How to complete this task
Give back an exact copy of the lines in the records below, from the line that has "Forall (fun n => tags n = []) st /\" through the line that has "note without tags", and nothing besides.

(Records from a collection)
Segment Open
Lemma fix_passes_items (items : list (bool * string)) :
  forallb (fun it => plain_item_text (snd it)) items = true ->
  Forall (fun sg => chain_okb fix_passes sg = true) (flat_map item_segs2 items)
  /\ render_segs (map (seg_chain fix_passes) (flat_map item_segs2 items))
     = checkbox_lines items.
Proof.
  induction items as [|[c t] items IH]; intros H; [split; [constructor|reflexivity]|].
  cbn [forallb snd] in H. apply andb_prop in H. destruct H as [Ht H].
  destruct (plain_item_text_spec t Ht) as (Hne & _ & Hd & Hn).
  destruct (IH H) as [IH1 IH2]. cbn [flat_map]. split.
  - apply Forall_app. split; [|exact IH1]. unfold item_segs2.
    apply Forall_cons; [|apply Forall_cons; [vm_compute; reflexivity|constructor]].
    rewrite chain_okb_txt. apply forallb_forall. intros p Hp.
    unfold fix_passes in Hp. apply in_map_iff in Hp. destruct Hp as [l [<- Hl]].
    cbn [fst]. apply clean_box_text; assumption.
  - rewrite map_app, !render_segs_app, IH2. cbn [checkbox_lines checkbox_line].
    unfold item_segs2. cbn [map]. rewrite seg_chain_txt. eval_lit_chains.
    cbn [render_segs seg_str]. rewrite append_nil_s, !append_assoc_s. reflexivity.
Qed.

(** ** Attachments and the report *)

Lemma py_slice_drop3 (s : string) : py_slice 0 (-3) s = take (String.length s - 3) s.
Proof.
  unfold py_slice. cbn [Z.ltb Z.compare].
  replace (Z.min 0 (Z.of_nat (String.length s))) with 0%Z by lia.
  destruct (Z.leb_spec (Z.max 0 (-3 + Z.of_nat (String.length s))) 0) as [H|H].
  - replace (String.length s - 3) with 0 by lia. destruct s; reflexivity.
  - replace (Z.to_nat (Z.max 0 (-3 + Z.of_nat (String.length s)) - 0))
      with (String.length s - 3) by lia. reflexivity.
Qed.

Lemma filter_perm {A} (f : A -> bool) (l l' : list A) :
  Permutation l l' -> Permutation (filter f l) (filter f l').
Proof.
  induction 1 as [|x l l' _ IH|x y l|l l' l'' _ IH1 _ IH2]; simpl.
  - constructor.
  - destruct (f x); [constructor|]; exact IH.
  - destruct (f x), (f y); try apply perm_swap; apply Permutation_refl.
  - eapply Permutation_trans; eassumption.
Qed.

Lemma length_filter_map {A B} (g : B -> bool) (h : A -> B) (l : list A) :
  length (filter g (map h l)) = length (filter (fun x => g (h x)) l).
Proof. induction l as [|x l IH]; simpl; [reflexivity|]. destruct (g (h x)); simpl; auto. Qed.

Lemma filter_seq_lookup (p : Note -> bool) (st : store) :
  length (filter (fun i => p (lookup st i)) (seq 0 (length st))) = length (filter p st).
Proof.
  induction st as [|x st IH]; [reflexivity|].
  cbn [length seq filter]. change (lookup (x :: st) 0) with x.
  destruct (p x); cbn [length]; [f_equal|]; rewrite <- seq_shift, length_filter_map;
    exact IH.
Qed.

Lemma numNotesWritten_untagged (k : nat) : numNotesWritten (untagged_groups k) = k.
Proof.
  destruct k as [|k]; [reflexivity|]. unfold numNotesWritten, untagged_groups.
  cbn [fold_left snd]. now rewrite length_seq.
Qed.

Lemma render_group_active_length (unescape : string -> string) (st : store) (group : list nat) :
  length (fst (render_group unescape false st group))
  = length (filter (fun i => negb (arch_at st i)) group).
Proof.
  unfold render_group, group_loop. rewrite group_fold_split. simpl.
  rewrite Bool.andb_false_r. simpl. rewrite render_seq_length.
  apply Permutation_length, filter_perm. symmetry. apply sort_by_date_perm.
Qed.

(** ** Timestamps *)



(* ================================================================== *)
(** * Claims *)

(** ** Rendering *)

(** C1 (counterexample): a note with title "T", body "q" and the tag "x"
    has a non-empty normalized body and a tag, yet its rendering contains
    the body only once, so the body is not repeated after the metadata. *)
Lemma C1_body_not_repeated :
  normalized_body html_unescape note_body_tags <> "" /\ tags note_body_tags <> [] /\
  ~ body_repeated_after_metadata html_unescape note_body_tags.
Proof.
  split; [vm_compute; discriminate|]. split; [discriminate|].
  unfold body_repeated_after_metadata.
  replace (make_title _ _) with ("T", "q") by (vm_compute; reflexivity).
  intros [s1 [s2 [s3 [tail H]]]].
  apply (f_equal (count_char "q"%char)) in H.
  assert (E : count_char "q"%char (fst (toOrgString html_unescape note_body_tags)) = 1)
    by (vm_compute; reflexivity).
  rewrite E in H. rewrite !count_char_app in H. simpl count_char at 5 in H.
  simpl in H. lia.
Qed.

(** C1 (amended): when the normalized body [b] and the tag list are both
    non-empty, the entry is the heading marker, the title and [b] on the
    heading line, then the tag string, then the metadata block and a final
    line break; the body is not emitted a second time. *)
Theorem toOrgString_body_and_tags (unescape : string -> string) (n : Note) (t b : string) :
  make_title (unescape (title n)) (normalized_body unescape n) = (t, b) ->
  b <> "" -> tags n <> [] ->
  fst (toOrgString unescape n) =
  "*" ++ (if archived n then "*" else "") ++ " " ++ t ++ " " ++ b ++ nl
  ++ tagsToOrgString (map unescape (tags n)) ++ nl ++ created_block (date n) ++ nl.
Proof.
  intros Ht Hb Hts. rewrite toOrgString_unfold, Ht. simpl fst.
  apply org_format_body_and_tags; [exact Hb|].
  destruct (tags n); [contradiction | discriminate].
Qed.

Lemma toOrgString_body_and_tags_witness :
  make_title (html_unescape (title note_body_tags)) (normalized_body html_unescape note_body_tags)
    = ("T", "q") /\
  fst (toOrgString html_unescape note_body_tags) =
  "*" ++ "" ++ " " ++ "T" ++ " " ++ "q" ++ nl ++ tagsToOrgString ["x"] ++ nl
  ++ created_block (datetime_ymd 2000 1 1) ++ nl.
Proof.
  split; [vm_compute; reflexivity|].
  apply (toOrgString_body_and_tags html_unescape note_body_tags "T" "q").
  - vm_compute; reflexivity.
  - discriminate.
  - discriminate.
Defined.

(** C9: when the unescaped title is empty, a normalized body [first ++ "\n"
    ++ rest] whose [first] has no line break renders with title [first] and
    body [rest]; a body without a line break becomes the title and the
    rendered body is empty. *)
Theorem toOrgString_derived_title (unescape : string -> string) (n : Note) :
  unescape (title n) = "" ->
  (forall first rest,
     find_char nl_char first = None ->
     normalized_body unescape n = first ++ nl ++ rest ->
     fst (toOrgString unescape n) =
     org_format (archived n) first rest (map unescape (tags n)) (date n)) /\
  (find_char nl_char (normalized_body unescape n) = None ->
   fst (toOrgString unescape n) =
   org_format (archived n) (normalized_body unescape n) "" (map unescape (tags n)) (date n)).
Proof.
  intros Ht. split.
  - intros first rest Hf Hb. rewrite toOrgString_unfold, Ht, Hb, make_title_split by exact Hf.
    reflexivity.
  - intros Hf. rewrite toOrgString_unfold, Ht, make_title_no_newline by exact Hf.
    reflexivity.
Qed.

Lemma toOrgString_derived_title_witness :
  html_unescape (title note_two_lines) = "" /\
  fst (toOrgString html_unescape note_two_lines) =
  org_format false "Shopping" "eggs" [] (datetime_ymd 2000 1 1).
Proof.
  split; [reflexivity|].
  apply (proj1 (toOrgString_derived_title html_unescape note_two_lines eq_refl)
           "Shopping" "eggs").
  - reflexivity.
  - vm_compute; reflexivity.
Defined.

(** C10 (counterexample): a tag that contains a space is copied into the
    tag string with its space. *)
Lemma C10_tag_string_with_space :
  ~ (forall ts, count_char " "%char (tagsToOrgString ts) = 0).
Proof.
  intros H. specialize (H ["my tag"]). vm_compute in H. discriminate.
Qed.

(** C10 (amended): the tag string of no tags is empty; otherwise it is a
    leading colon, the tags in order joined by colons, and a trailing
    colon; its spaces are exactly those of the tags themselves. *)
Theorem tagsToOrgString_shape :
  tagsToOrgString [] = "" /\
  (forall t ts, tagsToOrgString (t :: ts) = ":" ++ join ":" (t :: ts) ++ ":") /\
  (forall ts, count_char " "%char (tagsToOrgString ts)
              = list_sum (map (count_char " "%char) ts)).
Proof.
  split; [reflexivity|]. split.
  - exact tagsToOrgString_join.
  - exact count_char_tagsToOrgString.
Qed.

(** ** Parsing and grouping *)

(** C2: in every run, every note read has an empty tag list; the groups
    built are exactly the "Untagged" group holding every note (none when
    there are no records), whatever [splitByTag] is; and the only file
    written is [outputDir/Untagged.org]. *)
Theorem read_notes_only_untagged (unescape : string -> string) (rs : list keep_record)
    (outputDir : string) (includeArchived splitByTag : bool) (st : store) (g : groups) :
  read_notes splitByTag rs [] [] = Ok (st, g) ->
  Forall (fun n => tags n = []) st /\
  g = untagged_groups (length rs) /\
  main unescape rs outputDir includeArchived splitByTag
    = Ok (fst (write_groups unescape outputDir includeArchived st g)) /\
  (forall f, In f (fst (write_groups unescape outputDir includeArchived st g)) ->
             fst f = outputDir ++ "/Untagged.org").
Proof.
  intros H.
  destruct (read_notes_untagged splitByTag rs [] [] st g H (Forall_nil _) eq_refl)
    as (H1 & H2 & H3).
  simpl in H3. rewrite H3 in H2.
  split; [exact H1|]. split; [exact H2|]. split.
  - unfold main. rewrite H. reflexivity.
  - subst g. intros f Hf. destruct (length rs) as [|k]; [destruct Hf|].
    unfold untagged_groups, write_groups in Hf.
    destruct (render_group unescape includeArchived st (seq 0 (S k))) as [lines st'].
    destruct Hf as [<-|[]]. reflexivity.
Qed.

Lemma read_notes_only_untagged_witness :
  read_notes true demo_records [] [] = Ok (demo_store, demo_groups) /\
  demo_groups = untagged_groups 2.
Proof.
  split; [vm_compute; reflexivity|].
  apply (read_notes_only_untagged html_unescape demo_records "out" true true
           demo_store demo_groups).
  vm_compute; reflexivity.
Defined.

(** C3: every note [main] reads is in the group of each of its tags, and a
    note without tags is in exactly one group, "Untagged", and in no other
    group.  Parsing gives every note an empty tag list, so the first part
    holds of every note read (there is no tag to check) and every note is
    in the "Untagged" group only. *)
Theorem read_notes_groups (splitByTag : bool) (rs : list keep_record) (st : store)
    (g : groups) :
  read_notes splitByTag rs [] [] = Ok (st, g) ->
  forall i, i < length st ->
  (forall t, In t (tags (lookup st i)) -> exists ids, group_of t g = Some ids /\ In i ids) /\
  (tags (lookup st i) = [] ->
     (exists ids, group_of "Untagged" g = Some ids /\ In i ids) /\
     (forall k ids, In (k, ids) g -> In i ids -> k = "Untagged")).
Proof.
  intros H i Hi.
  destruct (read_notes_untagged splitByTag rs [] [] st g H (Forall_nil _) eq_refl)
    as (Ht & Hg & _).
  rewrite (lookup_tags_nil st i Ht). split; [intros t []|intros _].
  subst g. destruct (length st) as [|k] eqn:E; [lia|]. unfold untagged_groups. split.
  - exists (seq 0 (S k)). split; [reflexivity|]. apply in_seq. lia.
  - intros k' ids [E'|[]] _. now injection E' as <- _.
Qed.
Segment Closed
Task output
  Forall (fun n => tags n = []) st /\
  g = untagged_groups (length rs) /\
  main unescape rs outputDir includeArchived splitByTag
    = Ok (fst (write_groups unescape outputDir includeArchived st g)) /\
  (forall f, In f (fst (write_groups unescape outputDir includeArchived st g)) ->
             fst f = outputDir ++ "/Untagged.org").
Proof.
  intros H.
  destruct (read_notes_untagged splitByTag rs [] [] st g H (Forall_nil _) eq_refl)
    as (H1 & H2 & H3).
  simpl in H3. rewrite H3 in H2.
  split; [exact H1|]. split; [exact H2|]. split.
  - unfold main. rewrite H. reflexivity.
  - subst g. intros f Hf. destruct (length rs) as [|k]; [destruct Hf|].
    unfold untagged_groups, write_groups in Hf.
    destruct (render_group unescape includeArchived st (seq 0 (S k))) as [lines st'].
    destruct Hf as [<-|[]]. reflexivity.
Qed.

Lemma read_notes_only_untagged_witness :
  read_notes true demo_records [] [] = Ok (demo_store, demo_groups) /\
  demo_groups = untagged_groups 2.
Proof.
  split; [vm_compute; reflexivity|].
  apply (read_notes_only_untagged html_unescape demo_records "out" true true
           demo_store demo_groups).
  vm_compute; reflexivity.
Defined.

(** C3: every note [main] reads is in the group of each of its tags, and a
    note without tags is in exactly one group, "Untagged", and in no other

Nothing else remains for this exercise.